*** Opening Extracted material ***

Definition authorize (worker_name : string) (worker_password : PyVal) : M bool :=
  setdefault_authorized ;;
  ok <- call_authorize I worker_name worker_password ;;
  if ok then
    m <- session_authorized ;;
    set_session_authorized (<[worker_name := worker_password]> m) ;;
    ret true
  else
    m <- session_authorized ;;
    (if decide (is_Some (m !! worker_name))
     then set_session_authorized (delete worker_name m)
     else ret tt) ;;
    ret false.

Definition subscribe (args : list PyVal) : M (list Item) :=
  extranonce1 <- call_get_new_extranonce1 I ;;
  let extranonce2_size := extranonce2_size I in
  let extranonce1_hex := hexlify extranonce1 in
  set_session_extranonce1 (PyStr extranonce1) ;;
  set_session_difficulty (POOL_TARGET I) ;;
  details <- call_pubsub_subscribe I ;;
  ret (details ++ [Plain (PyStr extranonce1_hex); Plain extranonce2_size]).

(** The [PyVal]-valued local names of [submit] that are bound when
    control is at line 109. *)
Definition locals_at_line_109 (worker_name : string)
    (job_id extranonce2 ntime nonce extranonce1_bin difficulty submit_time ip : PyVal)
    (r : ShareResult) : list (string * PyVal) :=
  [("worker_name", PyStr worker_name); ("job_id", job_id);
   ("extranonce2", extranonce2); ("ntime", ntime); ("nonce", nonce);
   ("extranonce1_bin", extranonce1_bin); ("difficulty", difficulty);
   ("submit_time", submit_time); ("ip", ip);
   ("block_header", block_header r); ("block_hash", block_hash r);
   ("share_diff", share_diff r); ("on_submit", on_submit r);
   ("shareAtOldDiff", shareAtOldDiff r)].

(** [submit], with the header of the [if] on line 109 as a parameter. *)
Definition submit_with (header : if_header) (worker_name : string)
    (job_id extranonce2 ntime nonce : PyVal) : M bool :=
  setdefault_authorized ;;
  m <- session_authorized ;;
  ok <- call_authorize I worker_name (dict_get m worker_name) ;;
  if negb ok then raise (SubmitException "Worker is not authorized") else
  extranonce1_bin <- session_get_extranonce1 ;;
  if negb (truthy extranonce1_bin) then
    raise (SubmitException "Connection is not subscribed for mining")
  else
  difficulty <- session_difficulty ;;
  submit_time <- call_time I ;;
  ip <- call_get_ip I ;;
  call_share_limiter_submit I job_id difficulty submit_time worker_name ;;
  r <- try_except_SubmitException
         (call_submit_share I job_id worker_name extranonce1_bin extranonce2 ntime
            nonce difficulty)
         (fun msg =>
            call_on_submit_share worker_name (PyBool false) (PyBool false) difficulty
              submit_time (PyBool false) ip (PyStr msg) (PyInt 0) ;;
            raise (SubmitException msg)) ;;
  test <- eval_if_header
            (locals_at_line_109 worker_name job_id extranonce2 ntime nonce
               extranonce1_bin difficulty submit_time ip r) header ;;
  (if test then
     call_on_submit_share worker_name (block_header r) (block_hash r) difficulty
       submit_time (PyBool true) ip (PyStr "") (share_diff r)
   else
     call_on_submit_share worker_name (block_header r) (block_hash r)
       (shareAtOldDiff r) submit_time (PyBool true) ip (PyStr "") (share_diff r)) ;;
  (if py_ne (on_submit r) PyNone then
     call_add_callback (on_submit r) worker_name (block_header r) (block_hash r)
       submit_time ip (share_diff r)
   else ret tt) ;;
  ret true.
(** * vlan_generator.py: the VLAN configuration generator

    A shallow embedding of [src/vlan_generator.py] and the properties of
    its configuration text, its inventory loader, its output files and its
    batch loop.

    Python values are modelled as follows.
    - [str] is [string], [int] is [Z], a list is a [list], a dict with
      string keys is a [gmap string _].
    - [str(n)] for an int is stdpp's [pretty], which prints the same
      decimal text (a leading "-" for negatives, no leading zeros).
    - Code that prints, reads the inventory or writes files runs in a
      state-and-exception monad over a [world].
    - Paths follow [pathlib] on POSIX: [/] drops "." components and lets
      an absolute right-hand side replace the left-hand side.
    - The inventory is taken after parsing: a path either is absent, or
      holds text that [yaml.safe_load] rejects, or holds a document.
      Device fields are strings.
    - The output store is ideal: the operating system never refuses to
      make a directory or to open a file for writing. Where a statement
      promises that a directory is made or a file written, it assumes
      what [Path.mkdir] and [open] need: [file_name_safe], [can_save],
      [store_ready]. *)

From Stdlib Require Import Ascii String ZArith Lia.
From stdpp Require Import base gmap strings list pretty.

#[local] Set Warnings "-register-all".
#[local] Open Scope Z_scope.

(** ** Python primitives used by the script *)

Module Py.

(** The one-character string "\n". *)
Definition NL : string := String "010"%char "".

(** [range(start, stop)]: the ints from [start] up to, not including,
    [stop]; empty when [stop <= start]. *)
Definition range (start stop : Z) : list Z := seqZ start (stop - start).

(** [c * n] for a one-character string [c]. *)
Fixpoint repeat_char (c : ascii) (n : nat) : string :=
  match n with
  | O => ""
  | S n' => String c (repeat_char c n')
  end.

(** [f"{n}"] for an int: its decimal text. *)
Definition format_d (n : Z) : string := pretty n.

(** [f"{n:03d}"] for an int: the sign, then the decimal digits of [|n|]
    preceded by as many "0" as it takes to reach three characters in all;
    nothing is ever cut off. *)
Definition format_03d (n : Z) : string :=
  let sign := if bool_decide (n < 0) then "-" else "" in
  let digits := pretty (Z.abs n) in
  sign +:+ repeat_char "0" (3 - String.length sign - String.length digits)
       +:+ digits.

*** Closing Extracted material ***

- [To do] The answer should be an exact copy of the lines from the first line of the data through the line with "(** [submit], with" and should contain nothing else.

- [Result of the task]
Definition authorize (worker_name : string) (worker_password : PyVal) : M bool :=
  setdefault_authorized ;;
  ok <- call_authorize I worker_name worker_password ;;
  if ok then
    m <- session_authorized ;;
    set_session_authorized (<[worker_name := worker_password]> m) ;;
    ret true
  else
    m <- session_authorized ;;
    (if decide (is_Some (m !! worker_name))
     then set_session_authorized (delete worker_name m)
     else ret tt) ;;
    ret false.

Definition subscribe (args : list PyVal) : M (list Item) :=
  extranonce1 <- call_get_new_extranonce1 I ;;
  let extranonce2_size := extranonce2_size I in
  let extranonce1_hex := hexlify extranonce1 in
  set_session_extranonce1 (PyStr extranonce1) ;;
  set_session_difficulty (POOL_TARGET I) ;;
  details <- call_pubsub_subscribe I ;;
  ret (details ++ [Plain (PyStr extranonce1_hex); Plain extranonce2_size]).

(** The [PyVal]-valued local names of [submit] that are bound when
    control is at line 109. *)
Definition locals_at_line_109 (worker_name : string)
    (job_id extranonce2 ntime nonce extranonce1_bin difficulty submit_time ip : PyVal)
    (r : ShareResult) : list (string * PyVal) :=
  [("worker_name", PyStr worker_name); ("job_id", job_id);
   ("extranonce2", extranonce2); ("ntime", ntime); ("nonce", nonce);
   ("extranonce1_bin", extranonce1_bin); ("difficulty", difficulty);
   ("submit_time", submit_time); ("ip", ip);
   ("block_header", block_header r); ("block_hash", block_hash r);
   ("share_diff", share_diff r); ("on_submit", on_submit r);
   ("shareAtOldDiff", shareAtOldDiff r)].

(** [submit], with the header of the [if] on line 109 as a parameter. *)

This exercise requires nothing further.